Search and Rescue

by R. Reese Fuller

A father and son set out for New Orleans, along with hundreds of Acadiana residents, to assist in the search and rescue efforts in New Orleans.

When the call went out for Louisiana residents with boats to assist with search and rescue efforts in New Orleans, Dave Spizale and his son, Matthew, heeded the call, along with hundreds of Acadiana residents. The elder Spizale is a New Orleans native and general manager of Lafayette's KRVS 88.7 FM; the younger is 23 years old and a second year law student at Loyola University who evacuated from New Orleans before Hurricane Katrina hit.

On Wednesday, Aug. 31, Dave Spizale says they left Lafayette with local residents who had some 300 boats in tow. They launched their boat at the I-610 and I-10 split. Spizale says, "There were three areas where the water was over the interstate, which functioned as a place to put the boat in, and you brought survivors to a different ramp." The two launched their boat at noon and managed to rescue 19 people before dusk. Nine of those they rescued had walked from Chalmette along the lakefront to West End Boulevard and Robert E. Lee. Many Acadiana boaters were turned away by local officals before they even reached the flooded region.

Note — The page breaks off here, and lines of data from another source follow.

(* ===== verification/CommandService.v ===== *)
(** * In-chat commands: the service

    The pipeline of [src/core/commands/service.py]: the tail of the latest user
    message ([pipeline/tail_extractor.py]), the commands at its end
    ([pipeline/match_filter.py]), the policy of [command_policy_service.py], and
    [process_commands], which tags the message, runs one handler and takes the
    command out of the text.  Then the command handler of the request path
    ([src/core/services/command_handler.py]) and the choice of the messages of the
    backend request ([backend_request_preparation_service.py]).

    The handlers of the commands are a parameter (they are registered by name), as
    are the JSON text and the hash of an identity. *)

From Stdlib Require Import Ascii.
From S2P Require Import Prelude PyStr PyDict Exceptions CommandParser NonForwardable.
From stdpp Require Import options.

(** ** The tail of the conversation *)

Fixpoint first_nonblank (lines : list str) : str :=
  match lines with
  | [] => ""
  | line :: lines' => let trimmed := strip line in if is_empty trimmed then first_nonblank lines' else trimmed
  end.

Definition _strip_trailing_lines (text : str) : str := first_nonblank (reverse (splitlines text)).

Record TailSegment : Type := MkTail { ts_content : str; ts_message_index : option nat; ts_part_index : option nat }.

Definition _coerce_text (part : MessageContentPart) : option str :=
  match part with TextPart _ text _ => Some text | _ => None end.

(** The last part with a text, from the index [i] of the first on. *)
Fixpoint last_text_part (i : nat) (parts : list MessageContentPart) : option (str * nat) :=
  match parts with
  | [] => None
  | part :: parts' =>
      match last_text_part (S i) parts' with
      | Some r => Some r
      | None => match _coerce_text part with
                | Some text => if is_empty text then None else Some (text, i)
                | None => None
                end
      end
  end.

Definition _extract_text_from_message (m : ChatMessage) : option (str * option nat) :=
  match cm_content m with
  | NoContent => None
  | TextContent text => Some (text, None)
  | PartsContent parts =>
      match last_text_part 0 parts with Some (text, i) => Some (text, Some i) | None => Some ("", None) end
  end.

Fixpoint last_user_index (i : nat) (messages : list ChatMessage) : option (nat * ChatMessage) :=
  match messages with
  | [] => None
  | m :: messages' =>
      match last_user_index (S i) messages' with
      | Some r => Some r
      | None => if bool_decide (cm_role m = "user"%string) then Some (i, m) else None
      end
  end.

Definition extract_tail_segment (messages : list ChatMessage) : TailSegment :=
  match last_user_index 0 messages with
  | None => MkTail "" None None
  | Some (i, m) =>
      match _extract_text_from_message m with
      | None => MkTail "" (Some i) None
      | Some (tail_text, part_index) => MkTail (_strip_trailing_lines tail_text) (Some i) part_index
      end
  end.

(** ** Commands at the end of the tail *)

Definition filter_tail_commands (parsed_commands : list ParsedCommand) (tail_text : str) : list ParsedCommand :=
  let trimmed_tail := rstrip tail_text in
  if is_empty trimmed_tail then []
  else filter (λ parsed, (pc_end parsed =? String.length trimmed_tail) && negb (is_empty (pc_matched_text parsed)) &&
                         endswith (pc_matched_text parsed) trimmed_tail = true) parsed_commands.

(** ** Policy *)

Definition _coerce_env_flag (value : option str) : option bool :=
  v ← value;
  let normalized := lower (strip v) in
  if str_in normalized ["1"; "true"; "yes"; "on"; "enable"; "enabled"] then Some true
  else if str_in normalized ["0"; "false"; "no"; "off"; "disable"; "disabled"] then Some false
  else None.

(** What the policy reads: the session, the application state, the environment and
    the configuration. *)
Record policy_env : Type := MkPolicyEnv {
  pe_session_prefix : option str;
  pe_app_prefix : option str;
  pe_config_prefix : option str;
  pe_app_disable_commands : bool;
  pe_app_disable_interactive : bool;
  pe_env_disable_interactive : option str;
  pe_config_disable_interactive : bool
}.

Definition usable_prefix (p : option str) : option str :=
  match p with Some s => if is_empty (strip s) then None else Some s | None => None end.

Definition resolve_command_prefix (env : policy_env) (fallback_prefix : str) : str :=
  match usable_prefix (pe_session_prefix env), usable_prefix (pe_app_prefix env), usable_prefix (pe_config_prefix env) with
  | Some p, _, _ | None, Some p, _ | None, None, Some p => p
  | None, None, None => if is_empty fallback_prefix then "!/" else fallback_prefix
  end.

Definition are_interactive_commands_disabled (env : policy_env) : bool :=
  if pe_app_disable_interactive env then true
  else match _coerce_env_flag (pe_env_disable_interactive env) with
       | Some b => b
       | None => pe_config_disable_interactive env
       end.

(** ** Taking the command out of the message *)

(** [s.rfind(p)] *)
Fixpoint rfind_sub (p s : str) : option nat :=
  match s with
  | "" => if startswith p "" then Some 0 else None
  | String _ s' =>
      match rfind_sub p s' with
      | Some n => Some (S n)
      | None => if startswith p s then Some 0 else None
      end
  end.

Definition remove_command (matched_text text : str) : option str :=
  match rfind_sub matched_text text with
  | Some idx => Some (rstrip (str_take idx text +:+ str_drop (idx + String.length matched_text) text))
  | None => None
  end.

(** The content of the message without the command. *)
Definition strip_content (matched_text : str) (part_index : option nat) (content : message_content) : message_content :=
  match content with
  | NoContent => NoContent
  | TextContent text => TextContent (default text (remove_command matched_text text))
  | PartsContent parts =>
      match part_index with
      | None => PartsContent parts
      | Some i =>
          match parts !! i with
          | Some (TextPart t text c) =>
              match remove_command matched_text text with
              | Some new_text =>
                  if is_empty new_text then PartsContent (delete i parts)
                  else PartsContent (<[i := TextPart t new_text c]> parts)
              | None => PartsContent parts
              end
          | _ => PartsContent parts
          end
      end
  end.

"Our experience there was chaotic," Spizale says, "as you might imagine in the midst of the greatest natural disaster in U.S. history. There were miscues coming from all levels of law enforcement. There was no coordination, in terms of if we could launch, when we could launch. We were told yes. We were told no. We were in the water, and we were told to get out of the water. Then we were told, 'Follow us. We're going to pick up some people.' But the impression though was that there were so many people that need to come out that it was just the tip of the iceberg."